→ **TASK DATA**:
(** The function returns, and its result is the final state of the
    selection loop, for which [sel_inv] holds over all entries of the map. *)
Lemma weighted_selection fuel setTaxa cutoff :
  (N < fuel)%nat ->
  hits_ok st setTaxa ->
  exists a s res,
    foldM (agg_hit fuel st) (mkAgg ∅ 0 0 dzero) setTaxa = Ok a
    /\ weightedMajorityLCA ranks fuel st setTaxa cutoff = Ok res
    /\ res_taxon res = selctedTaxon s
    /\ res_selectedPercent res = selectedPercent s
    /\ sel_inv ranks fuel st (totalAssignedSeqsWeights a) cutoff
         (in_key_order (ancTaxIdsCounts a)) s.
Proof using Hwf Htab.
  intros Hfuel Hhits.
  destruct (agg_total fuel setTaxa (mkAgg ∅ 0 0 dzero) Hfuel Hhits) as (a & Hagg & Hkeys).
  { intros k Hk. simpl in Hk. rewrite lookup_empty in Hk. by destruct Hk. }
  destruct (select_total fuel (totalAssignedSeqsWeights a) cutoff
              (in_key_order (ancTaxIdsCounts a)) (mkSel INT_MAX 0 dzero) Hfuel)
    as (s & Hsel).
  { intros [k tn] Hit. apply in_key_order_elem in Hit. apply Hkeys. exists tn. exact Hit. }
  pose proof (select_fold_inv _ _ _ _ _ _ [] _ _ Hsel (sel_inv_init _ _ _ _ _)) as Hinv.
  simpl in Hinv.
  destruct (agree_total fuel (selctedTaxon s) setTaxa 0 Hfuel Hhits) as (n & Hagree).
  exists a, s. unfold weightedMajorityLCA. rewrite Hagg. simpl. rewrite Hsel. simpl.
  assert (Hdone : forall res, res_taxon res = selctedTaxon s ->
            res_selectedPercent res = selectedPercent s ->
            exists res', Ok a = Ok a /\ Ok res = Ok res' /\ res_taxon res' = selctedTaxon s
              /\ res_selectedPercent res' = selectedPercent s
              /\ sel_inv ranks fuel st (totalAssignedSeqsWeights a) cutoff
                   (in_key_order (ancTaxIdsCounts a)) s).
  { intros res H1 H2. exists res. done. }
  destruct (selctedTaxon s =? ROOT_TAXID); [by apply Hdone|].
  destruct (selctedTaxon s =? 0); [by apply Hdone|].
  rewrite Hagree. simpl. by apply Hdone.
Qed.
---
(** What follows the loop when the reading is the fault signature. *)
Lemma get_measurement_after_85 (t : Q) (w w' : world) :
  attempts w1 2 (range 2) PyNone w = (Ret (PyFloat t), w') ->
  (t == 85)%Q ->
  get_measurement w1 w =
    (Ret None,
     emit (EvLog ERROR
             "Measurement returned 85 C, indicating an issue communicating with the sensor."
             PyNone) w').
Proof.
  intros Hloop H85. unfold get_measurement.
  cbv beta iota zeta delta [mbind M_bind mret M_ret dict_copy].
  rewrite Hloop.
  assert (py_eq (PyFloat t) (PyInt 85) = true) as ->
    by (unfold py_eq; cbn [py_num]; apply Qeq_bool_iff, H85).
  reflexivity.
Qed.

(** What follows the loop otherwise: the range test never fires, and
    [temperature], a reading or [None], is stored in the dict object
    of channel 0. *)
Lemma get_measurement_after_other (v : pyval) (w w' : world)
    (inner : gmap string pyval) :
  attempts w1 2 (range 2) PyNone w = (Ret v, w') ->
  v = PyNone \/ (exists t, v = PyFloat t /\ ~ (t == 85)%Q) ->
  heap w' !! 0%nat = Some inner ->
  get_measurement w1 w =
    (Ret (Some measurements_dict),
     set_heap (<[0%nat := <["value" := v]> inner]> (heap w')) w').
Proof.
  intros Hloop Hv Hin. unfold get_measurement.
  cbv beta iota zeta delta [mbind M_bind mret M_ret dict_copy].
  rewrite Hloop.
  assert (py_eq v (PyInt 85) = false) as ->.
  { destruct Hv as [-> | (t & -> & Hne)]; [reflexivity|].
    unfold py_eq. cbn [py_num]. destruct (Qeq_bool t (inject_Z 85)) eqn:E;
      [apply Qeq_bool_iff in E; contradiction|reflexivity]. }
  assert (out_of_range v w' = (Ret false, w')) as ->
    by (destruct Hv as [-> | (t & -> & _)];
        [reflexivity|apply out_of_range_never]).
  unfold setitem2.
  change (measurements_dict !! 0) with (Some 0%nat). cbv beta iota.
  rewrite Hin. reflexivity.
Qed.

→ **EXERCISE DIRECTIONS**: Among the records above, repeat exactly the line with "intros Hfuel Hhits.", the line with "simpl in Hinv.", and every line in between, and only those.

→ **COMPLETED TASK**:
  intros Hfuel Hhits.
  destruct (agg_total fuel setTaxa (mkAgg ∅ 0 0 dzero) Hfuel Hhits) as (a & Hagg & Hkeys).
  { intros k Hk. simpl in Hk. rewrite lookup_empty in Hk. by destruct Hk. }
  destruct (select_total fuel (totalAssignedSeqsWeights a) cutoff
              (in_key_order (ancTaxIdsCounts a)) (mkSel INT_MAX 0 dzero) Hfuel)
    as (s & Hsel).
  { intros [k tn] Hit. apply in_key_order_elem in Hit. apply Hkeys. exists tn. exact Hit. }
  pose proof (select_fold_inv _ _ _ _ _ _ [] _ _ Hsel (sel_inv_init _ _ _ _ _)) as Hinv.
  simpl in Hinv.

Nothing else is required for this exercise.